You have to wonder how good the system when so many want to pull there kids out!

Or another way of putting it, would you put your kids into a crap school?

I'm currious to know, do German "private' schools exsit and do any German parents home school.
Nicky
Home school not allowed in Germany. And there are private schools, which were not particularly popular a few years ago - generally state schools were ok - but now more and more parents are opting for private schools. You can find them if you check the phone-book. A popular one, for example, is the Nymphenburger Gymnasium.
eurovol
QUOTE
Or another way of putting it, would you put your kids into a crap school?

Yet another attempt to generalize about the public school system and paint them as all bad. The problem is that parents want the school system to do all of their jobs for them. Or another way of putting it, are parents engaged enough with their kids to ensure that they are learning and growing properly or are they lazy SOB's that shouldn't have had kids in the first place? Of course, I am generalizing as there are good private schools as there are good public schools. What would happen if every kid went to private school? Would it still be so good in the minds of those that seem to think it is the only way to go? What is it exactly that private schools do that is supposedly so much better? Why not pay the extra monies needed to make that available in public schools for everyone and not just the snobby spoiled rotten kids whose parents have more money than time to spend on their kids? rolleyes.gif
marya
QUOTE (eurovol @ Nov 9 2005, 10:01 pm) *
What is it exactly that private schools do that is supposedly so much better? Why not pay the extra monies needed to make that available in public schools for everyone and not just the snobby spoiled rotten kids whose parents have more money than time to spend on their kids?

I should know better than to jump back into this (no no! stop now, marya!)...

...I'm surprised at you, eurovol. That is a rather ugly sweeping generalization. There are excellent and poor public schools, and excellent and poor private schools. As to parental imperatives: the point of a private school is that presumably the parents have some say in curricular and admin matters, as they foot the bill. Parents that make the not-inconsequential financial investment in private school are looking for options for their children that they have not found in the public-school system. That is true here in Germany, as well as the US and I imagine, the UK.

The original point is -- why do parents have so little authority over their children in the German system that they have to lie, bow and scrape, and perform contortions to take the children on a family trip? Doesn't that ring all your libertarian bells? It's a de facto institutionalization of young people, it destroys parents' authority and confidence, it undermines the family unit -- for what? Do we really, honestly think that some admin person that doesn't even know our child's first name has his interests more at heart than his parents?

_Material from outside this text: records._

Lemma intended_keeps r k key w :
  intends r k -> keyed (Some r) -> belongs r -> account [Some r] w ->
  ensures step accounted (launchIntended cfg input tok r k key) w startOutcome.
Proof.
  intros Hi Hk Hbel Ha. unfold launchIntended. apply ensures_bind, ensures_outcome.
  eapply ensures_mono; [apply (launch_keeps r k); [done|by eapply intent_keyed|done]|]. intros w1 [e|[vm used]] (Ha1 & Ho).
  - destruct (hasCode e BOOT_FAILED); cbn [ensures]; [|by split; [eexists|]]. apply ensures_bind.
    apply (clock_bind (leased noVm) [Some r]); [done|by auto|]. intros w2 Ha2 Hn2.
    eapply ensures_mono; [eapply (tryWrite_keeps (leased noVm)); [by apply writable_none|done..]|].
    intros w3 [x|[]] [Hn3 Ha3]; (split; [by eexists|done]).
  - destruct Ho as (Hne & Hsole & Hused). apply (clock_bind (leased (soleVm (microvmId vm))) [Some r]); [done..|].
    intros w2 Ha2 Hs2. set (r' := withLaunched cfg r vm used (clock w2)).
    assert (keyed (Some r')) as Hk' by (split; [apply Hk|intros k' Ek; by injection Ek as <-]).
    apply ensures_recover. eapply ensures_mono; [by apply (serve_keeps (microvmId vm) r' vm key [Some r])|].
    intros w3 [e|st] Ho; [|done]. by apply (abandon_keeps (microvmId vm)).
Qed.

#[local] Instance durable_covered r : Durable (leased (fun w => coveredBy w (Some r))).
Proof.
  split.
  - intros w w' Hd Hs Hh. eapply everyVm_drift; [done..| |]; [by apply Hs, (drift_held _ _ Hd)|]. intros i t. by apply covered_drift.
  - intros w w' Ev Ec Eh Hs Hh i t. rewrite Ev, Ec. apply Hs. congruence.
Qed.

I still fail to understand -- why do parents put up with this? Why hasn't there been a revolt against the crummy 3-tier system (channelling little kids into Gymnasium, Realschule, or Hochschule), that removes options, possibilities and dreams? Why do families blindly follow the capricious rules of some supposed authority figure? And more importantly, what are the children learning from this?

m.
lbherwick
I realize that a lot of this thread is months and months old, but I find it immensely interesting that people are being threatened with fines for taking their kids out of school a few days before summer vacation, especially considering cases like that of "Jessica", the girl who was tied to her bed by her mother and was never sent to school. Nobody seemed to care that she was supposed to be in school and so she eventually died of starvation. I realize this is just anecdotal, but there seems to be a problem at least on some level of making sure that kids get sent to school in the first place. A few days here and there doesn't seem to be a big problem.
TexasTornado
nevermind!
Kay
@TTornado
The (happy) outcome of the problem is mentioned in post #110.